= Earnings management =

Alteration of a firm's financial reports for some private gain

In accounting, earnings management is the act of intentionally influencing the process of financial reporting to obtain some private gain. Earnings management involves the alteration of financial reports to mislead stakeholders about the organization's underlying performance, or to "influence contractual outcomes that depend on reported accounting numbers."

Earnings management has a negative effect on earnings quality, and may weaken the credibility of financial reporting. Furthermore, in a 1998 speech Securities and Exchange Commission chairman Arthur Levitt called earnings management "widespread". Despite its pervasiveness, the complexity of accounting rules can make earnings management difficult for individual investors to detect.

== Occurrence and response by regulators ==
Earnings management is believed to be widespread. A 1990 report on earnings management situations stated that "short-term earnings are being managed in many, if not all companies", and in a 1998 speech, Securities and Exchange Commission (SEC) chairman Arthur Levitt called earnings management a "widespread, but too little-challenged custom". In a 2013 essay, Ray Ball, while opining that accounting research was not reliably documenting earnings management, wrote: "Of course earnings management goes on. [...] People have been tried and convicted." A 2020 report indicated that earnings management was the most common type of accounting fraud the SEC has taken action against under its whistleblower program.

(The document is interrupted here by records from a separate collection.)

(** X7. [build_addons_xml] touches the two output files and nothing else:
    every other file, the directories and both output streams stay as
    they were; what the two files held before does not matter; and a
    second call with the same tuples leaves the world as the first one
    left it. *)
Theorem build_addons_xml_touches_two_files entries out_dir w :
  let build := build_addons_xml tostring md5_digest entries out_dir in
  (forall p, p <> path_join out_dir "addons.xml" ->
             p <> path_join out_dir "addons.xml.md5" ->
             files (fst (build w)) !! p = files w !! p) /\
  dirs (fst (build w)) = dirs w /\
  stdout (fst (build w)) = stdout w /\
  stderr (fst (build w)) = stderr w /\
  (forall w0,
     (forall p, p <> path_join out_dir "addons.xml" ->
                p <> path_join out_dir "addons.xml.md5" ->
                files w0 !! p = files w !! p) ->
     files (fst (build w0)) = files (fst (build w))) /\
  fst (build (fst (build w))) = fst (build w).
Proof.
  intros build. subst build.
  rewrite !build_addons_xml_run. cbv zeta. cbn [fst files dirs stdout stderr].
  split; [|split; [reflexivity|split; [reflexivity|split; [reflexivity|split]]]].
  - intros p Hx Hm.
    rewrite lookup_insert_ne by congruence.
    rewrite lookup_insert_ne by congruence. reflexivity.
  - intros w0 Hagree. rewrite build_addons_xml_run. cbv zeta. cbn [fst files].
    apply two_inserts_agree. exact Hagree.
  - f_equal. apply two_inserts_agree. intros p Hx Hm.
    rewrite lookup_insert_ne by congruence.
    rewrite lookup_insert_ne by congruence. reflexivity.
Qed.

(** X6. In a run that writes, no usable archive is above what is
    published: for every archive that yields a tuple, the document holds
    a tuple of the same identifier, which is this very tuple or one whose
    version that of the archive does not exceed. *)
Theorem published_version_not_exceeded zips_dir out_dir zips w w' :
  main fromstring tostring md5_digest zips_dir out_dir zips w = (w', Done tt) ->
  exists lines selected,
    selection_of fromstring zips lines selected /\
    files w' !! path_join out_dir "addons.xml" =
      Some (xml_header ++ tostring (addons_root selected)) /\
    forall a r, a ∈ zips -> archive_yields fromstring a r ->
      exists s, s ∈ selected /\ addon_id s = addon_id r /\
                (s = r \/
                 version_gt (addon_ver r) (addon_ver s) = Ok false).
Proof.
  intros Hmain.
  apply (main_done fromstring tostring md5_digest) in Hmain
    as (lines & selected & Hsel & ->).
  exists lines, selected. split; [exact Hsel|].
  split; [apply written_xml|].
  destruct Hsel as (rs & latest & Hscan & Hne & Hs & Hget & Hall).
  destruct (table_of_select_seq rs latest Hs) as [Hsome Hnone].
  intros a r Ha Hy.
  assert (Hr : r ∈ rs)
    by (apply (scanned_elem fromstring zips rs lines r Hscan); exists a; auto).
  destruct (latest !! addon_id r) as [s|] eqn:Hk;
    [|exfalso; apply (Hnone _ Hk r Hr); reflexivity].
  destruct (Hsome _ _ Hk) as [Hid (pre & post & Hrs & Hpre & Hpost)].
  exists s. split; [|split; [exact Hid|]].
  - assert (Hkey : addon_id r ∈ sorted_keys latest)
      by (apply sorted_keys_elem; eauto).
    clear Hget. induction Hall as [|k0 r0 ks sel Hk0 _ IH]; [inversion Hkey|].
    apply elem_of_cons in Hkey as [<-|Hkey].
    + apply elem_of_cons. left. congruence.
    + apply elem_of_cons. right. apply IH. exact Hkey.
  - rewrite Hrs in Hr. apply elem_of_app in Hr as [Hr|Hr].
    + right. apply version_gt_asym. apply Hpre; [exact Hr|congruence].
    + apply elem_of_cons in Hr as [->|Hr]; [left; reflexivity|].
      right. apply Hpost; [exact Hr|congruence].
Qed.

(** X10. A run that writes prints, after the warnings of the scan and
    nothing else on standard error, the summary on standard output: the
    title, the paths of the two files, a heading, and one line for each
    descriptor of the document, in the order of the document. *)
Theorem run_summary zips_dir out_dir zips w w' :
  main fromstring tostring md5_digest zips_dir out_dir zips w = (w', Done tt) ->
  exists lines selected,
    selection_of fromstring zips lines selected /\
    children (addons_root selected) = List.map addon_elem selected /\
    stdout w' =
      stdout w ++
      ["Generated:";
       " - " +:+ path_str (path_join out_dir "addons.xml");
       " - " +:+ path_str (path_join out_dir "addons.xml.md5");
       newline +:+ "Included add-ons (latest only):"] ++
      List.map
        (fun r => " - " +:+ addon_id r +:+ " @ " +:+ addon_ver r +:+ "  (" +:+
                  path_name (addon_zip r) +:+ ")") selected /\
    stderr w' = stderr w ++ lines /\
    (forall line, line ∈ lines <->
                  exists a, a ∈ zips /\ archive_fails fromstring a line).
Proof.
  intros Hmain.
  apply (main_done fromstring tostring md5_digest) in Hmain
    as (lines & selected & Hsel & ->).
  exists lines, selected. split; [exact Hsel|].
  split; [rewrite addons_root_children; reflexivity|].
  split; [reflexivity|]. split; [reflexivity|].
  destruct Hsel as (rs & latest & Hscan & _).
  intros line. apply (scanned_fail_elem zips rs lines line Hscan).
Qed.

(** X11. Where the output directory or a directory above it is a regular
    file, [main] stops on the exception of [mkdir] with the world as it
    was: no archive is scanned and nothing is printed. Everywhere else the
    run, also one that finds nothing and exits with status 1 and one that
    a comparison ends, leaves the output directory and the directories
    above it created, and removes no directory. *)
Theorem output_directory_created zips_dir out_dir zips w :
  let run := main fromstring tostring md5_digest zips_dir out_dir zips w in
  if blocked w out_dir then run = (w, Failed (mkdir_error w out_dir))
  else
    out_dir ∈ dirs (fst run) /\
    (forall n, take n out_dir ∈ dirs (fst run)) /\
    (forall d, d ∈ dirs w -> d ∈ dirs (fst run)).
Proof.
  intros run. subst run.
  destruct (main_outcome fromstring tostring md5_digest zips_dir out_dir zips w)
    as [(-> & H)|H]; [exact H|].
  assert (Hb : blocked w out_dir = false) by (destruct H as [H|[H|H]]; apply H).
  rewrite Hb.
  assert (Hd : dirs (fst (main fromstring tostring md5_digest zips_dir out_dir
                               zips w)) =
               dirs w ∪ list_to_set (path_parents out_dir)).
  { destruct H as [(_ & rs & lines & l1 & l2 & e & _ & _ & _ & ->)
                  |[(_ & lines & _ & ->)|(_ & lines & selected & _ & Hmain)]].
    - reflexivity.
    - reflexivity.
    - cbv zeta in Hmain. rewrite Hmain. reflexivity. }
  rewrite Hd.
  assert (Hn : forall n, take n out_dir ∈
                 dirs w ∪ list_to_set (C := gset path) (path_parents out_dir)).
  { intros n. apply elem_of_union. right. apply elem_of_list_to_set.
    apply path_parents_elem. }
  split; [|split; [exact Hn|]].
  - rewrite <- (firstn_all out_dir) at 1. apply Hn.
  - intros d Hin. apply elem_of_union. left. exact Hin.
Qed.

The SEC has criticized earnings management as having adverse consequences for financial reporting, and for masking "the true consequences of management's decisions". It has called on standard-setters to make changes to accounting standards to improve financial statement transparency, and has called for increased oversight over the financial reporting process. The SEC has also pressed charges against the management of firms involved in fraudulent earnings management.

== Motivations and methods ==
| "Increasingly, I have become concerned that the motivation to meet Wall Street earnings expectations may be overriding common sense business practices. Too many corporate managers, auditors, and analysts are participants in a game of nods and winks. In the zeal to satisfy consensus earnings estimates and project a smooth earnings path, wishful thinking may be winning the day over faithful representation." |
| —Arthur Levitt, in a speech to the NYU Center for Law and Business, 28 September 1998. |
Earnings management involves the manipulation of company earnings towards a pre-determined target. This target can be motivated by a preference for more stable earnings, in which case management is said to be carrying out income smoothing. Opportunistic income smoothing can in turn signal lower risk and increase a firm's market value. Other possible motivations for earnings management include the need to maintain the levels of certain accounting ratios due to debt covenants, and the pressure to maintain increasing earnings and to beat analyst targets.

Earnings management may involve exploiting opportunities to make accounting decisions that change the earnings figure reported on the financial statements. Accounting decisions can in turn affect earnings because they can influence the timing of transactions and the estimates used in financial reporting. For example, a comparatively small change in the estimates for uncollectible accounts can have a significant effect on net income, and a company using last-in, first-out accounting for inventories can increase net income in times of rising prices by delaying purchases to future periods.

== Detecting earnings management ==
Earnings management may be difficult for individual investors to detect due to the complexity of accounting rules, although accounting researchers have proposed several methods. For example, research has shown that firms with large accruals and weak governance structures are more likely to be engaging in earnings management. More recent research suggested that linguistics-based methods can detect financial manipulation, for example studies in 2012 found that whether a subsequent irregularity or deceptive restatement occurred is related to the linguistics used by top management in earnings conference calls.